Relation to Other Examples of Learning in Audition.

A number of studies have demonstrated auditory learning of unfamiliar sounds such as noise samples or tone patterns over the course of an experimental session (28, 29) or of statistical properties of the input (1926). Practical effects of such learning may be found in adaptation to unfamiliar speakers (47) or foreign accents (48). However, these studies presented stimuli in isolation and did not assess the effect of learning on source separation. Before our work, it was thus unclear whether source structure could be learned in the presence of concurrent sources and whether any such learning would benefit scene analysis. Our work used unfamiliar stimuli in combination with sound-segregation tasks to show that rapid learning aids source separation.

The learning evident in our experiments bridges two lines of prior learning research. As in experiments where specific noise samples are learned (27, 28), our learning effects had some specificity to the learned source, producing a performance advantage from schema-based over non–schema-based stimuli, even though they were similarly generated and shared many of the same statistical properties. However, as in statistical learning paradigms, listeners appear to learn aspects of the distribution associated with the variants of a schema (1926), with a greater benefit for stimuli most similar to the central tendency of the schema.

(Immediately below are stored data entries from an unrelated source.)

Definition openDB (db : IDB) : option (gmap Z Incident) :=
  if idbAvailable db then Some (objectStore db) else None.

(** [store.add(incident)]: the request fails when the key is taken. *)
Definition store_add (i : Incident) (s : gmap Z Incident) : option (gmap Z Incident) :=
  match s !! id i with
  | Some _ => None
  | None => Some (<[id i := i]> s)
  end.

(** The [for] loop of [saveIncidentsToDB]. *)
Fixpoint store_add_all (l : list Incident) (s : gmap Z Incident)
  : option (gmap Z Incident) :=
  match l with
  | [] => Some s
  | i :: l' =>
      match store_add i s with
      | Some s' => store_add_all l' s'
      | None => None
      end
  end.

(** [store.getAll()]: every record, in ascending key order. *)
Definition getAll (s : gmap Z Incident) : list Incident :=
  (array_sort (λ p q : Z * Incident, p.1 - q.1) (map_to_list s)).*2.

(** [saveIncidentsToDB]: one read-write transaction that clears the store
    and adds every record.  A failed [add] request is not handled, so it
    aborts the transaction and the store keeps its previous content; when
    the database cannot be opened the error is logged and nothing is
    written. *)
Definition saveIncidentsToDB (incidents : list Incident) (db : IDB) : IDB :=
  match openDB db with
  | None => db
  | Some _ =>
      match store_add_all incidents ∅ with
      | Some s => mkIDB (idbAvailable db) s
      | None => db
      end
  end.

(** [loadIncidentsFromDB]: the records of the store, or the seed set (which
    is then also written to the store) when there are none; the seed set
    too when the database cannot be opened. *)
Definition loadIncidentsFromDB (db : IDB) : list Incident * IDB :=
  match openDB db with
  | None => (initialIncidents, db)
  | Some s =>
      let result := getAll s in
      if decide (0 < length result)%nat then (result, db)
      else (initialIncidents, saveIncidentsToDB initialIncidents db)
  end.

(** ** The view-derivation pipeline

    The effect with dependencies [incidents, filter, sortOrder, searchTerm]
    computes [filteredIncidents] by two [filter] passes and a [sort]. *)

Definition matchesFilter (f : SeverityFilter) (i : Incident) : Prop :=
  f = All ∨ Only (severity i) = f.

#[global] Instance matchesFilter_dec f i : Decision (matchesFilter f i).
Proof. unfold matchesFilter. apply _. Defined.

Definition filterStage (f : SeverityFilter) (l : list Incident) : list Incident :=
  filter (matchesFilter f) l.

Definition matchesSearch (searchTerm : string) (i : Incident) : bool :=
  includes (toLowerCase (title i)) (toLowerCase searchTerm)
  || includes (toLowerCase (description i)) (toLowerCase searchTerm).

Definition searchStage (searchTerm : string) (l : list Incident) : list Incident :=
  filter (λ i, matchesSearch searchTerm i = true) l.

Section SortStage.
(** [new Date(s).getTime()]: the milliseconds of a date string, [None]
    when the string is not a date (the result is then [NaN]). *)
Variable getTime : string → option Z.

(** The comparator handed to [sort].  A [NaN] difference counts as zero.
    The timestamps are integers below 2^53 in absolute value, so the sign
    of the floating-point difference is the sign of the integer one. *)
Definition compareReportedAt (o : SortOrder) (a b : Incident) : Z :=
  match getTime (reported_at a), getTime (reported_at b) with
  | Some ta, Some tb =>
      match o with
      | newest => tb - ta
      | oldest => ta - tb
      end
  | _, _ => 0
  end.

Definition sortStage (o : SortOrder) (l : list Incident) : list Incident :=
  array_sort (compareReportedAt o) l.

Definition deriveView (l : list Incident) (f : SeverityFilter)
    (o : SortOrder) (searchTerm : string) : list Incident :=
  sortStage o (searchStage searchTerm (filterStage f l)).
End SortStage.

(** ** The [Dashboard] component *)

Record NewIncident := mkNewIncident {
  newTitle : string;
  newDescription : string;
  newSeverity : Severity
}.

Record DeletePopup := mkDeletePopup {
  isOpen : bool;
  incidentId : Z;
  popupTitle : string
}.

(** The [useState] cells the handlers read and write. *)
Record Dashboard := mkDashboard {
  incidents : list Incident;
  sevFilter : SeverityFilter;
  sortOrder : SortOrder;
  searchTerm : string;
  newIncident : NewIncident;
  deletePopup : DeletePopup
}.

Inductive Toast :=
  | toast_error (msg : string)
  | toast_success (msg : string)
  | toast_info (msg : string).

Definition emptyForm : NewIncident := mkNewIncident EmptyString EmptyString Low.
Definition closedPopup : DeletePopup := mkDeletePopup false 0 EmptyString.

Definition initialDashboard : Dashboard :=
  mkDashboard [] All newest EmptyString emptyForm closedPopup.

Definition quoted (s : string) : string :=
  String (ascii_of_N 34) (s +:+ String (ascii_of_N 34) EmptyString).

(** What one run of a handler leaves behind: the next state, whether
    [setIncidents] was called (the array is then a new one, also when its
    content is the same) and the notifications shown. *)
Record Outcome := mkOutcome {
  nextState : Dashboard;
  incidentsSet : bool;
  shown : list Toast
}.

Definition setIncidents (f : list Incident → list Incident) (d : Dashboard) : Dashboard :=
  mkDashboard (f (incidents d)) (sevFilter d) (sortOrder d) (searchTerm d)
    (newIncident d) (deletePopup d).

Definition setNewIncident (n : NewIncident) (d : Dashboard) : Dashboard :=
  mkDashboard (incidents d) (sevFilter d) (sortOrder d) (searchTerm d)
    n (deletePopup d).

Definition setDeletePopup (f : DeletePopup → DeletePopup) (d : Dashboard) : Dashboard :=
  mkDashboard (incidents d) (sevFilter d) (sortOrder d) (searchTerm d)
    (newIncident d) (f (deletePopup d)).

Definition setFilter (f : SeverityFilter) (d : Dashboard) : Dashboard :=
  mkDashboard (incidents d) f (sortOrder d) (searchTerm d)
    (newIncident d) (deletePopup d).

Definition setSortOrder (o : SortOrder) (d : Dashboard) : Dashboard :=
  mkDashboard (incidents d) (sevFilter d) o (searchTerm d)
    (newIncident d) (deletePopup d).

Definition setSearchTerm (s : string) (d : Dashboard) : Dashboard :=
  mkDashboard (incidents d) (sevFilter d) (sortOrder d) s
    (newIncident d) (deletePopup d).

(** [handleSubmit]; [now] is the value of [Date.now()] and [nowISO] that of
    [new Date().toISOString()].  A string is falsy exactly when empty. *)
Definition handleSubmit (now : Z) (nowISO : string) (d : Dashboard) : Outcome :=
  let n := newIncident d in
  if decide (newTitle n = EmptyString ∨ newDescription n = EmptyString) then
    mkOutcome d false [toast_error "Please fill all fields"]
  else
    let newEntry :=
      mkIncident now (newTitle n) (newDescription n) (newSeverity n) nowISO in
    mkOutcome
      (setNewIncident emptyForm (setIncidents (λ prev, newEntry :: prev) d))
      true
      [toast_success ("New incident " +:+ quoted (newTitle n)
                        +:+ " added successfully!")].

Definition showDeleteConfirm (x : Z) (t : string) (d : Dashboard) : Outcome :=
  mkOutcome (setDeletePopup (λ _, mkDeletePopup true x t) d) false [].

Definition confirmDelete (d : Dashboard) : Outcome :=
  let p := deletePopup d in
  mkOutcome
    (setDeletePopup (λ _, closedPopup)
       (setIncidents (λ prev, filter (λ i, id i ≠ incidentId p) prev) d))
    true
    [toast_info ("Incident " +:+ quoted (popupTitle p) +:+ " has been deleted")].

(** The popup's Cancel button, and a mouse press outside the popup. *)
Definition cancelDelete (d : Dashboard) : Outcome :=
  mkOutcome
    (setDeletePopup (λ prev, mkDeletePopup false (incidentId prev) (popupTitle prev)) d)
    false [].

Inductive Event :=
  | Submit (now : Z) (nowISO : string)
  | ShowDeleteConfirm (x : Z) (t : string)
  | ConfirmDelete
  | CancelDelete
  | ClickOutside
  | ChangeTitle (s : string)
  | ChangeDescription (s : string)
  | ChangeSeverity (s : Severity)
  | SetFilter (f : SeverityFilter)
  | SetSortOrder (o : SortOrder)
  | SetSearchTerm (s : string).

#[global] Instance Event_eq_dec : EqDecision Event.
Proof. solve_decision. Defined.

(** The handler an event runs.  The popup's buttons exist only while the
    popup is open. *)
Definition handle (e : Event) (d : Dashboard) : Outcome :=
  match e with
  | Submit now nowISO => handleSubmit now nowISO d
  | ShowDeleteConfirm x t => showDeleteConfirm x t d
  | ConfirmDelete =>
      if isOpen (deletePopup d) then confirmDelete d else mkOutcome d false []
  | CancelDelete =>
      if isOpen (deletePopup d) then cancelDelete d else mkOutcome d false []
  | ClickOutside => cancelDelete d
  | ChangeTitle s =>
      let n := newIncident d in
      mkOutcome (setNewIncident (mkNewIncident s (newDescription n) (newSeverity n)) d)
        false []
  | ChangeDescription s =>
      let n := newIncident d in
      mkOutcome (setNewIncident (mkNewIncident (newTitle n) s (newSeverity n)) d)
        false []
  | ChangeSeverity s =>
      let n := newIncident d in
      mkOutcome (setNewIncident (mkNewIncident (newTitle n) (newDescription n) s) d)
        false []
  | SetFilter f => mkOutcome (setFilter f d) false []
  | SetSortOrder o => mkOutcome (setSortOrder o d) false []
  | SetSearchTerm s => mkOutcome (setSearchTerm s d) false []
  end.

(** The running application: the component, the database, the notifications
    shown so far and the [saveIncidentsToDB] calls the persisting effect has
    issued so far. *)
Record World := mkWorld {
  ui : Dashboard;
  idb : IDB;
  toasts : list Toast;
  saveCalls : list (list Incident)
}.

(** The effect with dependency [incidents]. *)
Definition persistEffect (w : World) : World :=
  let l := incidents (ui w) in
  if decide (0 < length l)%nat then
    mkWorld (ui w) (saveIncidentsToDB l (idb w)) (toasts w) (saveCalls w ++ [l])
  else w.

Previously described examples of schema-based source separation have been thought to rely on explicit knowledge, as when we follow a familiar melody in music (1, 40). However, like many other examples of perceptual learning (2426, 30), our effects appear to be largely implicit in at least some of the experiments. As in some instances of visual implicit learning (49), learning nonetheless appears to be somewhat limited to task-relevant stimuli. We thus demonstrate that source structure can be learned amid concurrent sources but perhaps only when attention is directed to it.

Relation to Effects of Short-Term Source Repetition.

Another relevant line of previous work involves effects of sources that exhibit regular or repeating structure. For example, cyclically repeating patterns in ambiguous streams of tones are known to group over time to form a single auditory stream (16). Repetition also causes random noise sources to be segregated from mixtures (17). These phenomena are distinct from those that we studied here in that the recurring structure is exact, occurs on a short timescale, causes the repeating elements to group together, and shows no evidence of learning (i.e., retention over periods where the source is not present). That said, one can envision a continuum between the conditions of these previous studies (back-to-back and exact repetition) and those of the present study (abstract recurrence across intervening stimuli), and it remains to be seen whether there is any relation between the underlying mechanisms.

What is Learned?

Our listeners evidently learned something about the recurring structure in each experiment. Because sources were transposed and time-dilated/compressed over the course of learning, the recurring schemas were not individuated by particular feature values. Our results suggest that listeners instead learned something about the way the source’s features changed over time. Experiment 8 demonstrated that the learned schema can incorporate variation in formants as well as pitch, since the performance benefit for schema-based stimuli was eliminated when formant trajectories were randomized in schema-based trials. Experiment 9 showed that the learned schema provided a benefit to non-schema targets that were sufficiently similar to the schema (provided the similarity metric included both pitch and formants) and an added benefit to schema targets in the middle of the range of possible time-dilated variants. Overall, the results indicate that learning can occur over a range of task-relevant features and that the effect of the schema is graded, providing the greatest benefit to stimuli most similar to the canonical schema.

The recurring structures in our experiments were abstract, since the schema always appeared transposed or dilated/compressed to varying degrees (transformations inspired by the variation that occurs in speech and music). It would be interesting to further explore the nature of the learned representation by testing the transfer of learning across different transformations (e.g., time reversal or rotation of trajectories in feature-space) and to explore limits to the types of abstract structure that can be learned (e.g., by exposing listeners to different types of source transformations during learning). There are also likely limits to the contexts in which they can be utilized. For example, listeners are known to have difficulty detecting even a highly familiar melody if it is perfectly interleaved with a set of distractor tones (31, 39). Understanding how schemas interact with other constraints on source separation is thus another important topic for future research.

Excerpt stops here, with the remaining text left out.